Exercise material
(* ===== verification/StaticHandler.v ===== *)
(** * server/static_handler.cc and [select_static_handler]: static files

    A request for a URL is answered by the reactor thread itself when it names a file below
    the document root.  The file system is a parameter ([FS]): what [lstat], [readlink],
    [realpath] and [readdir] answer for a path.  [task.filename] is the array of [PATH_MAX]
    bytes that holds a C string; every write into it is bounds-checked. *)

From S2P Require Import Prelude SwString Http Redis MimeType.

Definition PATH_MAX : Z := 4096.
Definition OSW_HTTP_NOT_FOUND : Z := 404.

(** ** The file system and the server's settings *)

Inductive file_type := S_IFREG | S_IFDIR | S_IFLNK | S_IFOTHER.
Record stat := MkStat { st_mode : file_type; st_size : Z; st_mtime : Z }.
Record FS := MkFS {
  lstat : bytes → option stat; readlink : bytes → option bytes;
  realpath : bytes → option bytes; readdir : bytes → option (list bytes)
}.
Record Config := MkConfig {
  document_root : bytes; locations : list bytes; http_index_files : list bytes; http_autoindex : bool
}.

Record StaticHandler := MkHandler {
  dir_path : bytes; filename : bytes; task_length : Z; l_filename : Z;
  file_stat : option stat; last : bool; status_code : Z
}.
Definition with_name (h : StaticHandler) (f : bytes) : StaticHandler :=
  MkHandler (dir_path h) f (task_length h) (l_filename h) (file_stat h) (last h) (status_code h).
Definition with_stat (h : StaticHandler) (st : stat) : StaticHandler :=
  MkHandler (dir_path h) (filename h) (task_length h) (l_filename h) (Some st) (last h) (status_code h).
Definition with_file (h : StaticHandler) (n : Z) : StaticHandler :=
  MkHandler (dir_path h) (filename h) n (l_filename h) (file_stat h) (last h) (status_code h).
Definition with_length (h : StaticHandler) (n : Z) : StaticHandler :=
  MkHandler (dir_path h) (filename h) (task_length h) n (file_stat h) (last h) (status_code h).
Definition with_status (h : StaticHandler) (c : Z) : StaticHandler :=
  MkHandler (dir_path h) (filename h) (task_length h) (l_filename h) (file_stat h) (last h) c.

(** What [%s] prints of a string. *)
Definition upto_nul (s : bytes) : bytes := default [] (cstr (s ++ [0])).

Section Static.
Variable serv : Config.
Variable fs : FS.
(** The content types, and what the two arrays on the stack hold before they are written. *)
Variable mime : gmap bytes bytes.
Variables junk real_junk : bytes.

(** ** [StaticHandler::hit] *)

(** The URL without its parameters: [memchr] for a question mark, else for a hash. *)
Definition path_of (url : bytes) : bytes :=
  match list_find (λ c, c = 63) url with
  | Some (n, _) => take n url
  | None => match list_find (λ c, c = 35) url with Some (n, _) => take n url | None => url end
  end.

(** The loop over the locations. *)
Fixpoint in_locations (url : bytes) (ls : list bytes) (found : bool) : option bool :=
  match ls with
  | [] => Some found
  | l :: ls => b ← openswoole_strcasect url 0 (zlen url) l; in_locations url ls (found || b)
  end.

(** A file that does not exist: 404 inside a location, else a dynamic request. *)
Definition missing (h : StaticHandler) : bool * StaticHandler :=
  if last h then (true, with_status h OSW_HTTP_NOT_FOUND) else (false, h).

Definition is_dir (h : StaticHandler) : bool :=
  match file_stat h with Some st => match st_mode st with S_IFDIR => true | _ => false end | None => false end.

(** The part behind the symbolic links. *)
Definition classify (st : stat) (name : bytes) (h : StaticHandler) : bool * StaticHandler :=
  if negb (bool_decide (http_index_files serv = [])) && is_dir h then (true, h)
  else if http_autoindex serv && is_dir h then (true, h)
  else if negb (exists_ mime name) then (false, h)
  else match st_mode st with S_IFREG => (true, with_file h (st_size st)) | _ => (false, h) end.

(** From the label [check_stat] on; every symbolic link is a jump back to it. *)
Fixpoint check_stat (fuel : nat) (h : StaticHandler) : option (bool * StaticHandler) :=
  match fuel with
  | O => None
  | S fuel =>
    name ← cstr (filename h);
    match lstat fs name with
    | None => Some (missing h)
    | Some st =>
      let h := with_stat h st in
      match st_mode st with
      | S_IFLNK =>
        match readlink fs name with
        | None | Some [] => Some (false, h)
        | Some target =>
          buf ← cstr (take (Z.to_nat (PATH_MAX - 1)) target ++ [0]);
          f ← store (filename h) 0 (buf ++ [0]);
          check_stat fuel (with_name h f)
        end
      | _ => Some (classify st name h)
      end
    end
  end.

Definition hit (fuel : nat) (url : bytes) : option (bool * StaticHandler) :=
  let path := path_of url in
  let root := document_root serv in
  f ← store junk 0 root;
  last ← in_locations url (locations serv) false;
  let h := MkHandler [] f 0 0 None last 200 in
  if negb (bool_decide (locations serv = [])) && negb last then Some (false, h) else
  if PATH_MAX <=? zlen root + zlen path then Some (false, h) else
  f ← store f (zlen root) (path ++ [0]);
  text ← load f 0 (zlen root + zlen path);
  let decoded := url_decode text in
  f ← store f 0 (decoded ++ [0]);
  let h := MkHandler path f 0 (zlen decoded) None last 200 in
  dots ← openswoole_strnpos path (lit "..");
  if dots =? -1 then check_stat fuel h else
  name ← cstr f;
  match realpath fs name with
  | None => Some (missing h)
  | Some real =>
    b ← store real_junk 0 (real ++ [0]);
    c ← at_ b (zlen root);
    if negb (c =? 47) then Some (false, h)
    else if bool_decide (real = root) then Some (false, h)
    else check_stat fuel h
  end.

--

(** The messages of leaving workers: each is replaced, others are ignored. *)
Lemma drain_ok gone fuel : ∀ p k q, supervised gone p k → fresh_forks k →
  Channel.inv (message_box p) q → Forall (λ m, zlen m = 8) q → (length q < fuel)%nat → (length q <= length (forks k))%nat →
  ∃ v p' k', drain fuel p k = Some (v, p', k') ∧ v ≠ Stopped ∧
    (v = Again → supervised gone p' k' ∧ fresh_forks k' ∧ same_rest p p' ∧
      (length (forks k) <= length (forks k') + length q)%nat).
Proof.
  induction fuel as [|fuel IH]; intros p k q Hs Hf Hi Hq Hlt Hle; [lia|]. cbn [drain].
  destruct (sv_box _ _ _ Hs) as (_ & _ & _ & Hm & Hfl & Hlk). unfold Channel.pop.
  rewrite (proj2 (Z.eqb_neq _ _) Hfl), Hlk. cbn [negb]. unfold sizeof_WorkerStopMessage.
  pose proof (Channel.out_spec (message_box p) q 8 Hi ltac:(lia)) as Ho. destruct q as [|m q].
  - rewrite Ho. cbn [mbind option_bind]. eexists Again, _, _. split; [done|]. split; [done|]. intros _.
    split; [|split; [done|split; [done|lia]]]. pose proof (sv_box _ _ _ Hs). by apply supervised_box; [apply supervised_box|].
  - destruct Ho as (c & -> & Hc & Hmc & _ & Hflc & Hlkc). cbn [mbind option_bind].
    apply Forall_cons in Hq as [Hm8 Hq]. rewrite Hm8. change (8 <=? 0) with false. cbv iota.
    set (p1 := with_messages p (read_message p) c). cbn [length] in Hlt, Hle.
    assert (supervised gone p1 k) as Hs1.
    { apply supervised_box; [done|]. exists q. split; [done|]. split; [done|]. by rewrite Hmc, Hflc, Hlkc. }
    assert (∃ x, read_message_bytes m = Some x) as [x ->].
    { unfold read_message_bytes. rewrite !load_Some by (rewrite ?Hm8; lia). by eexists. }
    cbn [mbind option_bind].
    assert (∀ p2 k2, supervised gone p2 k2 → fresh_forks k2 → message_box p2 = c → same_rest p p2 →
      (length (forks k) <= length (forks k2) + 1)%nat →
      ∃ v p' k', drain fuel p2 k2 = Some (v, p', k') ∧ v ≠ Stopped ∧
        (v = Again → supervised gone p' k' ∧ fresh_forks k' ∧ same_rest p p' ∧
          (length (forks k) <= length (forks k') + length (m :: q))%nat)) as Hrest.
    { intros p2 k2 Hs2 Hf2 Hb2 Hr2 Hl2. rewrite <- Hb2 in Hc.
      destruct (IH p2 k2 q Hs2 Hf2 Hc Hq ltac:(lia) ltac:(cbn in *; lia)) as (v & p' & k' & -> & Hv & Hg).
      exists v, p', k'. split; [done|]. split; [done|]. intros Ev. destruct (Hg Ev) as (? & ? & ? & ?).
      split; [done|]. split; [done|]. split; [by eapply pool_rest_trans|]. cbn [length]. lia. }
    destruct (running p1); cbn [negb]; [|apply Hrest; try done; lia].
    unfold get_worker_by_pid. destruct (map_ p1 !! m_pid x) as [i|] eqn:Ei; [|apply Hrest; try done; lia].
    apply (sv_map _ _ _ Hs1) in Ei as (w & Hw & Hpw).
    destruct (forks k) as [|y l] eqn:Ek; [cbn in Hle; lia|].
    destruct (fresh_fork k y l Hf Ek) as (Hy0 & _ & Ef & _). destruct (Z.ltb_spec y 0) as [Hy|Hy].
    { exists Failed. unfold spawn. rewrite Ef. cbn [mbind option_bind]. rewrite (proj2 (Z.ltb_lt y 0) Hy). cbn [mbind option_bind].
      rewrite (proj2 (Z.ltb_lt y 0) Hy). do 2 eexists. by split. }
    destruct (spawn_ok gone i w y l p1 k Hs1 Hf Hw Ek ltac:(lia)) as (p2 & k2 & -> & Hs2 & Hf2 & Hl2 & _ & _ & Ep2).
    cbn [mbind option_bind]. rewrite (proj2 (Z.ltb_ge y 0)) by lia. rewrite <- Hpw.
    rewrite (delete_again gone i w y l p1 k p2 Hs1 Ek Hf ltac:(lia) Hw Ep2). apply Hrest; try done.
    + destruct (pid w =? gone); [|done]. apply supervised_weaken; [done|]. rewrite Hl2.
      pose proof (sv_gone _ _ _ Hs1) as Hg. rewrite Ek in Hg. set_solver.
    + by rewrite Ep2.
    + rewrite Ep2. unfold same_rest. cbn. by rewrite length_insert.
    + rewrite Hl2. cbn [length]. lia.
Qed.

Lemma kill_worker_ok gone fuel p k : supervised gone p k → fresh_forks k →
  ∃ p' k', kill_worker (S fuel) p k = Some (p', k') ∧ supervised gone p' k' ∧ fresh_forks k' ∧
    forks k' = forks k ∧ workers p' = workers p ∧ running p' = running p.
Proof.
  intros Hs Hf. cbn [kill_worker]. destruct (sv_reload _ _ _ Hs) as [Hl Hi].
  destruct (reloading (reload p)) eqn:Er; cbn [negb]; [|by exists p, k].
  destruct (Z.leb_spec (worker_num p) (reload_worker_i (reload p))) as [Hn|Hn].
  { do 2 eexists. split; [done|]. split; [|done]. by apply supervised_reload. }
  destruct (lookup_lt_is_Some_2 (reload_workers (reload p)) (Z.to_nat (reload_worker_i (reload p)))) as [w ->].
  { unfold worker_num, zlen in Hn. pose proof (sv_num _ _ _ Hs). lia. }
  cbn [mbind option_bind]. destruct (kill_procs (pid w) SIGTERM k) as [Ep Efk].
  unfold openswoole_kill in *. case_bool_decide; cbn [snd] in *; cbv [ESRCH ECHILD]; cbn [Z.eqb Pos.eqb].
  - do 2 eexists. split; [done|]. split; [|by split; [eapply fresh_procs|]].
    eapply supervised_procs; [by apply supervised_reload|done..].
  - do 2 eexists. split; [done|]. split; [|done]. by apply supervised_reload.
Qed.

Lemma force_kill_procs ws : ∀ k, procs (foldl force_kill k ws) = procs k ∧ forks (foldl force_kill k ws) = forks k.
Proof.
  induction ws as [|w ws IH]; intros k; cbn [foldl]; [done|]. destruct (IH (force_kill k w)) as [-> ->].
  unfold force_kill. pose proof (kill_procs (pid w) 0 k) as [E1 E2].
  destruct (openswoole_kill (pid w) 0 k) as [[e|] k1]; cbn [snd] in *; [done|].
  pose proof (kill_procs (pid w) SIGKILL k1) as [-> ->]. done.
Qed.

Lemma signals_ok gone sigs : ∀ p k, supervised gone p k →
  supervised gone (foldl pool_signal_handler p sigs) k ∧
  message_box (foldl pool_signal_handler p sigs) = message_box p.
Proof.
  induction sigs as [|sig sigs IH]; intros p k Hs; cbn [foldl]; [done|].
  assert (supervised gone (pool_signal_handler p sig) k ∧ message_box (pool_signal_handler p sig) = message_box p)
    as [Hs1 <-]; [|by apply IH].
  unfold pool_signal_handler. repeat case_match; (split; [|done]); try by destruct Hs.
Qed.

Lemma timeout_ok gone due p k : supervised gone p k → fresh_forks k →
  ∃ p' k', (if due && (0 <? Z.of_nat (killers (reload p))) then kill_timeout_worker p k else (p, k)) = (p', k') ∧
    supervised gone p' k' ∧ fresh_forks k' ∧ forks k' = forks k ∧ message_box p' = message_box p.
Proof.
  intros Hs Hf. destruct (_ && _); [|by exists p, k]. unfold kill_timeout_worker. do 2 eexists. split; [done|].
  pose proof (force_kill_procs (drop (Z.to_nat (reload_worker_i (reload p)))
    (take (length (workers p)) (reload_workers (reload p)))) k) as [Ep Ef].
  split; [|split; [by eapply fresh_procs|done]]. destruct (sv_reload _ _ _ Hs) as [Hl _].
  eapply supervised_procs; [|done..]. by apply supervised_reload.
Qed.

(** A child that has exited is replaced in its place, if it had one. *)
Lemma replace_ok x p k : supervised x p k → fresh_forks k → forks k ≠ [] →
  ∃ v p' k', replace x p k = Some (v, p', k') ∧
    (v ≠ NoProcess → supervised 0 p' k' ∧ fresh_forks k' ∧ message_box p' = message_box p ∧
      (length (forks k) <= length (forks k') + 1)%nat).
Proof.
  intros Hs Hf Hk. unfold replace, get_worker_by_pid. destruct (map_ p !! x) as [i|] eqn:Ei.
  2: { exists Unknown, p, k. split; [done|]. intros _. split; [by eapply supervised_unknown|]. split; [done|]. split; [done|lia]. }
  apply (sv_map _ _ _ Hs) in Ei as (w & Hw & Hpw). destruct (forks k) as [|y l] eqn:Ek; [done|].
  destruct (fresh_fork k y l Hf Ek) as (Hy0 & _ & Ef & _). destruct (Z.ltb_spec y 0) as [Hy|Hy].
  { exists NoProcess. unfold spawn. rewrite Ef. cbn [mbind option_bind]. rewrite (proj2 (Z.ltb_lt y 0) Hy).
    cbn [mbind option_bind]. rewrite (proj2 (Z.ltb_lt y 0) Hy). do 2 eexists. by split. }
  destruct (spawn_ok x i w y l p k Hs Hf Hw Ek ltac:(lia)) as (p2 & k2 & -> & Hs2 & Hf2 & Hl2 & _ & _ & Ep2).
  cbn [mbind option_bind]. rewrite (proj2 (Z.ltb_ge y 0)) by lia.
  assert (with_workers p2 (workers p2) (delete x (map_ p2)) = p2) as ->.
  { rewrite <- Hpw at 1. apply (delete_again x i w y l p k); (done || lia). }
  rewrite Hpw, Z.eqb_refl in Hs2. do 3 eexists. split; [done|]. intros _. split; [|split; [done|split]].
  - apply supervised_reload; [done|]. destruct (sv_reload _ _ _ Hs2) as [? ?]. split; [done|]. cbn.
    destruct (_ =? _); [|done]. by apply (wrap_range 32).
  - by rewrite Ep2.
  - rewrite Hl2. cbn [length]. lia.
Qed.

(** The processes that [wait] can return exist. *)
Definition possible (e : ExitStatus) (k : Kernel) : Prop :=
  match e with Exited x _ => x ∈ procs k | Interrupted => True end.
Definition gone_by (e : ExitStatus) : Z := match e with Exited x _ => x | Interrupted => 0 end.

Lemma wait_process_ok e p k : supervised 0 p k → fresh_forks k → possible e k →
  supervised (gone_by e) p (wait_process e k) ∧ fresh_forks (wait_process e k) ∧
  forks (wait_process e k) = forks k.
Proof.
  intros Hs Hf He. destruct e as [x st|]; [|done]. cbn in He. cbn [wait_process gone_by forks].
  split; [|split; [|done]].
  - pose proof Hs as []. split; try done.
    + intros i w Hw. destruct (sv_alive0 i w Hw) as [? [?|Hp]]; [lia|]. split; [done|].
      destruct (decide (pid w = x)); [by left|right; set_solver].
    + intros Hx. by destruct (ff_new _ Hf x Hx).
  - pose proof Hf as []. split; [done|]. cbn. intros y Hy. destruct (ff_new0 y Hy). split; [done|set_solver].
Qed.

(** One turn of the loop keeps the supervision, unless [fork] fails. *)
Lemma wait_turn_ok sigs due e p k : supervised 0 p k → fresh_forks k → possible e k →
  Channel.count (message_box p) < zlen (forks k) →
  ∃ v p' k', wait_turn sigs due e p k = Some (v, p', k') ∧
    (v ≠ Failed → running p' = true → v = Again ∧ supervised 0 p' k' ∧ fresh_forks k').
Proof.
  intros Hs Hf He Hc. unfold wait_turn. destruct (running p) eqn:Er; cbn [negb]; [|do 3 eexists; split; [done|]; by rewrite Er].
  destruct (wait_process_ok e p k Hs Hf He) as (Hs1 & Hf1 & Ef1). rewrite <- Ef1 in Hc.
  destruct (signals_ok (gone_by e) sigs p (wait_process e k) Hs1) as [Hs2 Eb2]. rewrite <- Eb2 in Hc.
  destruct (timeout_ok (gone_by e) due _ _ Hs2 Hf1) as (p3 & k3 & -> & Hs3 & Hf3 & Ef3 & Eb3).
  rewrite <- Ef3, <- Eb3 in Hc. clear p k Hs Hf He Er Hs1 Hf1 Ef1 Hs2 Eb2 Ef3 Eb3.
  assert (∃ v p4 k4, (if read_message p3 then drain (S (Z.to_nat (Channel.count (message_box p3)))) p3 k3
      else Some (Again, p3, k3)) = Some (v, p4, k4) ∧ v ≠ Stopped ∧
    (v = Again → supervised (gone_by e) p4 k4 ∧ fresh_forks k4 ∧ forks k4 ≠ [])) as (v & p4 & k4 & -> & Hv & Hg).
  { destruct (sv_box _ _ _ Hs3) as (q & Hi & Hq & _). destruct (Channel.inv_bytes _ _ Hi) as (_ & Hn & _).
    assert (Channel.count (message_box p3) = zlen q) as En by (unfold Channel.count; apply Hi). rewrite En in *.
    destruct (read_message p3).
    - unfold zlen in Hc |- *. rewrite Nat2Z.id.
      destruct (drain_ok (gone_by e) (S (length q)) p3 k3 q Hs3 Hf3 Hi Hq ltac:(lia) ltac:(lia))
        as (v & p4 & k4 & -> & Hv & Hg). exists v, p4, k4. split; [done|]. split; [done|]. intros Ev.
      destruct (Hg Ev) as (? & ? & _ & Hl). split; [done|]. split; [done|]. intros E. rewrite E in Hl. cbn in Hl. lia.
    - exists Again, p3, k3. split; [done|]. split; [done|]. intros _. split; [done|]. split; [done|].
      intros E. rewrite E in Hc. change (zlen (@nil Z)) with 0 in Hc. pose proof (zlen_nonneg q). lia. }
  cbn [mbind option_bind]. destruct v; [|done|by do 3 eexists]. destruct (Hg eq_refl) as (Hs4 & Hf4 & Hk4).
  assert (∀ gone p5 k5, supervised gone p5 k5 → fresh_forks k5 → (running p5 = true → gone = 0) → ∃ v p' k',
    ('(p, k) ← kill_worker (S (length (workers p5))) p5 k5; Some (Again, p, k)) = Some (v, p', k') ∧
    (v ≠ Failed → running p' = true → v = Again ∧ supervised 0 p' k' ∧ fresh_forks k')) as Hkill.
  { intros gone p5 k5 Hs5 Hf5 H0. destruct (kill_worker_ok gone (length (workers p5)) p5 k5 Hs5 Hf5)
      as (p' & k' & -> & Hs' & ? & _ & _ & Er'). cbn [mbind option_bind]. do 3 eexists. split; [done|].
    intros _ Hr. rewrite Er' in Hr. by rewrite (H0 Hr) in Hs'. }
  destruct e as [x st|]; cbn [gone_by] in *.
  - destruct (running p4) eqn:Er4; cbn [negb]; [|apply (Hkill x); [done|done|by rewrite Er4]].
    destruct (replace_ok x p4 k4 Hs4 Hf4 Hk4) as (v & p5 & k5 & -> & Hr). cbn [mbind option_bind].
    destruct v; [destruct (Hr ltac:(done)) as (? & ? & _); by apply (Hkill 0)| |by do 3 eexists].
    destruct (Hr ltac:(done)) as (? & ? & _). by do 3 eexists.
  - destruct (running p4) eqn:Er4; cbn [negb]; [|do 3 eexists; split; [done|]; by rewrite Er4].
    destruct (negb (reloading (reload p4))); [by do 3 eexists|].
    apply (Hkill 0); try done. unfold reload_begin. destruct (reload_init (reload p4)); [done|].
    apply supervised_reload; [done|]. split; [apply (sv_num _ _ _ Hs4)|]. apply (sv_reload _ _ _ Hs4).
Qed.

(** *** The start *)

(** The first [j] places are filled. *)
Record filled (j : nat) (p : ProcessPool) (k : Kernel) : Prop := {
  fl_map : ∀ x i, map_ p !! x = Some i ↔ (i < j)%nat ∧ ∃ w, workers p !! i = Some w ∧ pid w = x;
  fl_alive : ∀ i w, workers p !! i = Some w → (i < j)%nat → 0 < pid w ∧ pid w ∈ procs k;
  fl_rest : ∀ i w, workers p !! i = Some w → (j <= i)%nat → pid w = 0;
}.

Your assignment
If a line of the entries contains "dots", it counts; give the total of such lines and nothing more.

Answer for this exercise
2